For social scientists, that kind of result points to a practical possibility: AI agents could help test hypotheses before or alongside human studies. The source describes the dataset as a potential testing ground for theories in economics, sociology, and political science.

That does not make the agents a replacement for human participants in every setting. The reported findings are tied to the particular method used here: two-hour interviews, transcripts, GPT-4o, and tests against known survey and experiment formats. The value is in how closely this setup reproduced certain measured responses, not in a blanket guarantee that every human decision can be predicted.

Bias and demographic performance

The interview-based method also improved performance across different groups. According to the source, the agents made more accurate predictions across different political ideologies and ethnic groups than methods based only on demographics.

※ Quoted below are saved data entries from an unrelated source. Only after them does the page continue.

(* ===== verification/SimHost.v ===== *)
(** * A simulated machine

    A concrete instance of the interfaces of the agent: volumes as a set of
    (group, name), files as a set of paths, the output of the other commands
    from a table, every command line in a log, and commands that can be told
    to fail. It has the behaviour [LvmHost] assumes of lvm2, so the theorems
    of the agent apply to runs of the operations that can be evaluated. *)

From Stdlib Require Import Ascii.
From S2P Require Import Prelude Ipv4 Ipnet CidrNet Text Host Lvm Dataplane Image AgentMain Triple Ledger Frames AgentFacts.

Record SimWorld := {
  sim_lvs : gset (string * string);
  sim_files : gset string;
  (** contents of files and targets of links *)
  sim_text : gmap string string;
  (** what command lines print *)
  sim_stdout : gmap string string;
  (** command lines that exit with an error *)
  sim_fails : gset string;
  sim_log : list string;
}.

(** Names lvm2 accepts: not empty, no white space, no slash. *)
Fixpoint plain (s : string) : bool :=
  match s with
  | EmptyString => true
  | String c s' => negb (is_space c) && plain s'
  end.
Definition clean (s : string) : bool := (s <>$ "") && (plain s && free_of "/" s).
Definition clean_lv (v : string * string) : Prop := Is_true (clean v.1 && clean v.2).

Definition sim_set (w : SimWorld) : gset (string * string) := filter clean_lv (sim_lvs w).
Definition sim_put (vs : gset (string * string)) (w : SimWorld) : SimWorld := {|
  sim_lvs := vs; sim_files := sim_files w; sim_text := sim_text w; sim_stdout := sim_stdout w;
  sim_fails := sim_fails w; sim_log := sim_log w |}.
Definition sim_touch (fs : gset string) (w : SimWorld) : SimWorld := {|
  sim_lvs := sim_lvs w; sim_files := fs; sim_text := sim_text w; sim_stdout := sim_stdout w;
  sim_fails := sim_fails w; sim_log := sim_log w |}.
Definition sim_logged (l : string) (w : SimWorld) : SimWorld := {|
  sim_lvs := sim_lvs w; sim_files := sim_files w; sim_text := sim_text w; sim_stdout := sim_stdout w;
  sim_fails := sim_fails w; sim_log := sim_log w ++ [l] |}.

Definition printed (t : string) : option Output := Some {| out_ok := true; out_stdout := t; out_stderr := "" |}.
Definition refused : option Output := Some {| out_ok := false; out_stdout := ""; out_stderr := "refused" |}.

(** One line per name. *)
Definition as_lines (ns : list string) : string := foldr (fun n acc => n +:+ String LF acc) "" ns.
Definition names_in (vg : string) (V : gset (string * string)) : list string :=
  omap (fun v => if v.1 =$ vg then Some v.2 else None) (elements V).

Definition sim_lvcreate (vg lv : string) (w : SimWorld) : SimWorld * option Output :=
  if clean vg && clean lv then (sim_put ({[(vg, lv)]} ∪ sim_lvs w) w, printed "") else (w, refused).
(** The group of [vg/lv]. *)
Definition sim_split (path : string) : string * string := unwrap_or ("", "") (split_once "/"%char path).

Definition sim_lvs_cmd (args : list string) (w : SimWorld) : string :=
  match args with
  | ["--noheadings"; "-o"; "lv_attr"; "-S"; sel; vg] =>
      match strip_prefix "lv_name=" sel with
      | Some lv => if bool_decide ((vg, lv) ∈ sim_set w) then "-wi-a-----" else ""
      | None => ""
      end
  | ["--noheadings"; "-o"; "lv_name"; vg] => as_lines (names_in vg (sim_set w))
  | _ => unwrap_or "" (sim_stdout w !! join " " ("lvs" :: args))
  end.
Definition sim_create_cmd (args : list string) (w : SimWorld) : SimWorld * option Output :=
  match args with
  | ["--wipesignatures"; _; _; _; _; _; lv; vg] => sim_lvcreate vg lv w
  | ["--snapshot"; _; lv; _; _; _; _; path] =>
      if clean (sim_split path).2 then sim_lvcreate (sim_split path).1 lv w else (w, refused)
  | ["--virtualsize"; _; _; _; lv; path] =>
      if clean (sim_split path).2 then sim_lvcreate (sim_split path).1 lv w else (w, refused)
  | _ => (w, refused)
  end.
Definition sim_remove_cmd (args : list string) (w : SimWorld) : SimWorld * option Output :=
  match args with
  | [_; path] =>
      let v := sim_split path in
      if clean v.1 && clean v.2 then (sim_put (sim_lvs w ∖ {[v]}) w, printed "") else (w, refused)
  | _ => (w, refused)
  end.

Definition sim_run (tool : string) (args : list string) (w0 : SimWorld) : SimWorld * option Output :=
  let line := join " " (tool :: args) in
  let w := sim_logged line w0 in
  if bool_decide (line ∈ sim_fails w) then (w, refused)
  else if tool =$ "lvs" then (w, printed (sim_lvs_cmd args w))
  else if tool =$ "lvcreate" then sim_create_cmd args w
  else if tool =$ "lvremove" then sim_remove_cmd args w
  else (w, printed (unwrap_or "" (sim_stdout w !! line))).

#[global] Instance sim_host : Host := {|
  World := SimWorld;
  run := sim_run;
  permit _ w := (w, true);
  path_exists p w := bool_decide (p ∈ sim_files w);
  create_dir_all p w := (sim_touch ({[p]} ∪ sim_files w) w, true);
  remove_dir_all p w := (sim_touch (sim_files w ∖ {[p]}) w, true);
  write_file p _ w := (sim_touch ({[p]} ∪ sim_files w) w, true);
  remove_file p w := (sim_touch (sim_files w ∖ {[p]}) w, true);
  rename_file p q w := (sim_touch ({[q]} ∪ (sim_files w ∖ {[p]})) w, true);
  read_link p w := sim_text w !! p;
  read_to_string p w := sim_text w !! p;
  read_dir p w := Some (map (fun n => (n, true)) (lines (unwrap_or "" (sim_text w !! p))));
|}.

(** ** Facts about the text *)

Lemma free_of_app c a b : free_of c (a +:+ String c b) = false.
Proof.
  induction a as [|d a IH]; simpl; [by rewrite Ascii.eqb_refl|].
  change (String d a +:+ String c b) with (String d (a +:+ String c b)). simpl. rewrite IH. apply andb_false_r.
Qed.
Lemma split_once_dirty a b :
  free_of "/" a = false -> exists l r, split_once "/" (a +:+ String "/" b) = Some (l, r) /\ free_of "/" r = false.
Proof.
  induction a as [|c a IH]; [done|]. change (String c a +:+ String "/" b) with (String c (a +:+ String "/" b)). simpl.
  destruct (Ascii.eqb c "/") eqn:E; simpl; intros Hf.
  - eexists _, _. split; [done|]. apply free_of_app.
  - destruct (IH Hf) as (l & r & -> & Hr). by eexists _, _.
Qed.
Lemma sim_split_clean vg lv :
  clean (sim_split (vg +:+ "/" +:+ lv)).2 = true -> sim_split (vg +:+ "/" +:+ lv) = (vg, lv).
Proof.
  change (vg +:+ "/" +:+ lv) with (vg +:+ String "/" lv). unfold sim_split.
  destruct (free_of "/" vg) eqn:E; [by rewrite split_once_app by done|].
  destruct (split_once_dirty vg lv E) as (l & r & -> & Hr). unfold clean. simpl. rewrite Hr, !andb_false_r. done.
Qed.

Lemma plain_free c s : is_space c = true -> plain s = true -> free_of c s = true.
Proof.
  intros Hc. induction s as [|d s IH]; [done|]. simpl. intros [Hd Hs]%andb_true_iff. rewrite IH by done.
  destruct (Ascii.eqb d c) eqn:E; [|done]. apply Ascii.eqb_eq in E as ->. by rewrite Hc in Hd.
Qed.
Lemma chomp_free s : free_of CR s = true -> chomp s = s.
Proof.
  intros Hs. unfold chomp. enough (strip_suffix (String CR "") s = None) as -> by done.
  induction s as [|c s IH]; [done|]. simpl in *. apply andb_true_iff in Hs as [Hc Hs]. rewrite IH by done.
  destruct (Ascii.eqb c CR) eqn:E; [|done]. done.
Qed.
Lemma trim_plain n : plain n = true -> trim n = n.
Proof.
  intros Hn. unfold trim. assert (trim_start n = n) as ->.
  { destruct n as [|c n]; [done|]. simpl in *. by destruct (is_space c). }
  induction n as [|c n IH]; [done|]. simpl in *. apply andb_true_iff in Hn as [Hc Hn].
  rewrite IH by done. destruct n; [by destruct (is_space c)|done].
Qed.

Lemma split_char_line c n rest :
  free_of c n = true -> split_char c (n +:+ String c rest) = n :: split_char c rest.
Proof.
  unfold split_char. induction n as [|b n IH]; simpl; [by rewrite Ascii.eqb_refl|].
  intros [Hb Hn]%andb_true_iff. apply negb_true_iff in Hb.
  change (String b n +:+ String c rest) with (String b (n +:+ String c rest)). simpl.
  rewrite Ascii.eqb_sym, Hb, IH by done. done.
Qed.
Definition one_line (n : string) : Prop := free_of LF n = true /\ free_of CR n = true.
Lemma plain_one_line n : plain n = true -> one_line n.
Proof. intros Hn. split; by apply plain_free. Qed.
Lemma lines_as_lines ns : Forall one_line ns -> lines (as_lines ns) = ns.
Proof.
  intros Hp. unfold lines.
  assert (split_char LF (as_lines ns) = ns ++ [""]) as ->.
  { induction Hp as [|n ns [Hn _] _ IH]; [done|]. simpl. by rewrite split_char_line, IH. }
  rewrite reverse_app. simpl. rewrite reverse_involutive.
  induction Hp as [|n ns [_ Hn] _ IH]; [done|]. simpl. by rewrite IH, chomp_free.
Qed.

(** ** The laws *)

Lemma sim_set_names w v : v ∈ sim_set w -> plain v.2 = true /\ v.2 <> "".
Proof.
  unfold sim_set. rewrite elem_of_filter. intros [Hc _]. unfold clean_lv, clean in Hc. apply Is_true_true in Hc.
  apply andb_true_iff in Hc as [_ Hc]. apply andb_true_iff in Hc as [Hne Hp].
  apply andb_true_iff in Hp as [Hp _]. split; [done|].
  apply negb_true_iff, String.eqb_neq in Hne. done.
Qed.
Lemma names_in_plain vg w : Forall (fun n => plain n = true) (names_in vg (sim_set w)).
Proof.
  apply Forall_forall. intros n (v & Hv & Hn)%list_elem_of_omap. destruct (_ =$ _); [|done]. simplify_eq.
  apply elem_of_elements, sim_set_names in Hv as [Hp _]. done.
Qed.
Lemma elem_of_names_in vg w n : n ∈ names_in vg (sim_set w) <-> (vg, n) ∈ sim_set w.
Proof.
  unfold names_in. rewrite list_elem_of_omap. setoid_rewrite elem_of_elements. split.
  - intros ([vg' n'] & Hv & Hn). simpl in Hn. destruct (vg' =$ vg) eqn:E; [|done].
    apply String.eqb_eq in E. by simplify_eq.
  - intros Hv. exists (vg, n). simpl. by rewrite String.eqb_refl.
Qed.

Lemma sim_put_add v w : clean v.1 && clean v.2 = true -> sim_set (sim_put ({[v]} ∪ sim_lvs w) w) = {[v]} ∪ sim_set w.
Proof.
  intros Hc. unfold sim_set. simpl. apply set_eq. intros u.
  rewrite elem_of_filter, !elem_of_union, elem_of_filter, elem_of_singleton. split; [naive_solver|].
  intros [->|?]; [|naive_solver]. split; [|by left]. unfold clean_lv. by rewrite Hc.
Qed.
Lemma sim_put_remove v w : sim_set (sim_put (sim_lvs w ∖ {[v]}) w) = sim_set w ∖ {[v]}.
Proof. unfold sim_set. simpl. set_solver. Qed.

Lemma sim_lvcreate_spec vg lv w w' o :
  sim_lvcreate vg lv w = (w', o) ->
  (sim_set w' = sim_set w \/ sim_set w' = {[(vg, lv)]} ∪ sim_set w) /\ (succeeded o -> (vg, lv) ∈ sim_set w').
Proof.
  unfold sim_lvcreate. destruct (clean vg && clean lv) eqn:Hc; intros [= <- <-].
  - rewrite sim_put_add by done. split; [by right|set_solver].
  - split; [by left|]. by intros (out & [= <-] & ?).
Qed.
Lemma refused_not : ~ succeeded refused.
Proof. by intros (out & [= <-] & ?). Qed.

(** Creation through a path with a group and a second name. *)
Lemma sim_lvcreate_path vg lv other w w' o :
  (if clean (sim_split (vg +:+ "/" +:+ other)).2 then sim_lvcreate (sim_split (vg +:+ "/" +:+ other)).1 lv w
   else (w, refused)) = (w', o) ->
  (sim_set w' = sim_set w \/ sim_set w' = {[(vg, lv)]} ∪ sim_set w) /\ (succeeded o -> (vg, lv) ∈ sim_set w').
Proof.
  destruct (clean _) eqn:Hc.
  - rewrite (sim_split_clean vg other Hc). apply sim_lvcreate_spec.
  - intros [= <- <-]. split; [by left|]. by intros ?%refused_not.
Qed.
Lemma sim_remove_path vg lv w w' o :
  sim_remove_cmd (lvremove_args vg lv) w = (w', o) ->
  (sim_set w' = sim_set w \/ sim_set w' = sim_set w ∖ {[(vg, lv)]}) /\ (succeeded o -> (vg, lv) ∉ sim_set w').
Proof.
  simpl. destruct (clean _ && clean _) eqn:Hc; intros [= <- <-].
  - apply andb_true_iff in Hc as [_ Hc]. rewrite (sim_split_clean vg lv Hc), sim_put_remove.
    split; [by right|set_solver].
  - split; [by left|]. by intros ?%refused_not.
Qed.

Lemma sim_attr vg lv w :
  sim_lvs_cmd (lvs_attr_args vg lv) w = if bool_decide ((vg, lv) ∈ sim_set w) then "-wi-a-----" else "".
Proof. unfold lvs_attr_args, sim_lvs_cmd. by rewrite strip_prefix_app. Qed.

Definition sim_line (tool : string) (args : list string) (w : SimWorld) : SimWorld :=
  sim_logged (join " " (tool :: args)) w.
Definition sim_broken (tool : string) (args : list string) (w : SimWorld) : bool :=
  bool_decide (join " " (tool :: args) ∈ sim_fails w).
Lemma sim_run_lvs args w : sim_run "lvs" args w =
  if sim_broken "lvs" args w then (sim_line "lvs" args w, refused)
  else (sim_line "lvs" args w, printed (sim_lvs_cmd args (sim_line "lvs" args w))).
Proof. done. Qed.
Lemma sim_run_lvcreate args w : sim_run "lvcreate" args w =
  if sim_broken "lvcreate" args w then (sim_line "lvcreate" args w, refused)
  else sim_create_cmd args (sim_line "lvcreate" args w).
Proof. done. Qed.
Lemma sim_run_lvremove args w : sim_run "lvremove" args w =
  if sim_broken "lvremove" args w then (sim_line "lvremove" args w, refused)
  else sim_remove_cmd args (sim_line "lvremove" args w).
Proof. done. Qed.
Lemma sim_names vg w n :
  n ∈ map trim (lines (sim_lvs_cmd (lvs_names_args vg) w)) <-> (vg, n) ∈ sim_set w.
Proof.
  unfold lvs_names_args, sim_lvs_cmd. rewrite lines_as_lines.
  2:{ eapply Forall_impl; [apply names_in_plain|]. apply plain_one_line. }
  rewrite <- elem_of_names_in.
  replace (map trim _) with (names_in vg (sim_set w)); [done|].
  induction (names_in_plain vg w) as [|m ns Hm _ IH]; [done|]. simpl. by rewrite <- IH, trim_plain.
Qed.

#[global] Instance sim_lvm : @LvmHost sim_host.
Proof.
  unshelve econstructor; [exact sim_set|..].
  - intros tool args w Hc Hr. simpl. unfold sim_run. destruct (bool_decide _); [done|].
    destruct (tool =$ "lvs"); [done|]. rewrite !(proj2 (String.eqb_neq _ _)) by done. done.
  - done.
  - done.
  - done.
  - done.
  - done.
  - done.
  - intros vg lv w w' out. cbn [run sim_host]. rewrite sim_run_lvs, sim_attr.
    destruct (sim_broken _ _ _); intros [= <- <-] Hok; [done|]. cbn [printed out_stdout].
    destruct (bool_decide _) eqn:E; [apply bool_decide_eq_true in E|apply bool_decide_eq_false in E]; done.
  - intros vg w w' out. cbn [run sim_host]. rewrite sim_run_lvs.
    destruct (sim_broken _ _ _); intros [= <- <-] Hok n Hn; [done|]. cbn [printed out_stdout].
    apply (sim_names vg (sim_line "lvs" (lvs_names_args vg) w)).
  - intros vg lv w w' o. cbn [run sim_host]. rewrite sim_run_lvremove. destruct (sim_broken _ _ _).
    + intros [= <- <-]. split; [by left|]. by intros ?%refused_not.
    + intros Hr. by apply sim_remove_path in Hr.
  - intros vg lv gib w w' o. cbn [run sim_host]. rewrite sim_run_lvcreate. destruct (sim_broken _ _ _).
    + intros [= <- <-]. split; [by left|]. by intros ?%refused_not.
    + intros Hr. by apply sim_lvcreate_spec in Hr.
  - intros vg lv origin w w' o. cbn [run sim_host]. rewrite sim_run_lvcreate. destruct (sim_broken _ _ _).
    + intros [= <- <-]. split; [by left|]. by intros ?%refused_not.
    + intros Hr. by apply sim_lvcreate_path in Hr.
  - intros vg pool lv gib w w' o. cbn [run sim_host]. rewrite sim_run_lvcreate. destruct (sim_broken _ _ _).
    + intros [= <- <-]. split; [by left|]. by intros ?%refused_not.
    + intros Hr. by apply sim_lvcreate_path in Hr.
Defined.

The system also showed more balanced performance when analyzing responses between various demographic categories. That is important because a simulation tool that works well for one group but poorly for another would have limited research value.

Using interviews does not remove every concern. But the study suggests that richer individual data can reduce some of the weaknesses seen when agents are built from demographic labels alone.

  • Demographic-only agents rely on broad categories such as age, gender, education, or political views.
  • Interview-based agents use detailed transcripts from two-hour conversations with participants.
  • The reported advantage is stronger prediction and more balanced performance across demographic categories.

Access and privacy protections

The research team has made its dataset of 1,000 AI agents available to other scientists through GitHub. The access model has two tiers.

Scientists can freely access combined response data for specific tasks. Access to individual response data for open-ended research requires special permission.

That structure reflects a tension at the center of this work. The same detailed interviews that make the agents more useful also create privacy concerns for the people who supplied the data. The two-tier system is meant to support further research while maintaining protections for the original interview participants.

If the approach proves useful, it could give researchers a new way to explore social behavior before running larger or more expensive human studies. The immediate significance is narrower but still notable: with rich interview data, AI agents can reproduce several measured patterns of human response with a level of accuracy that demographic-only agents did not match.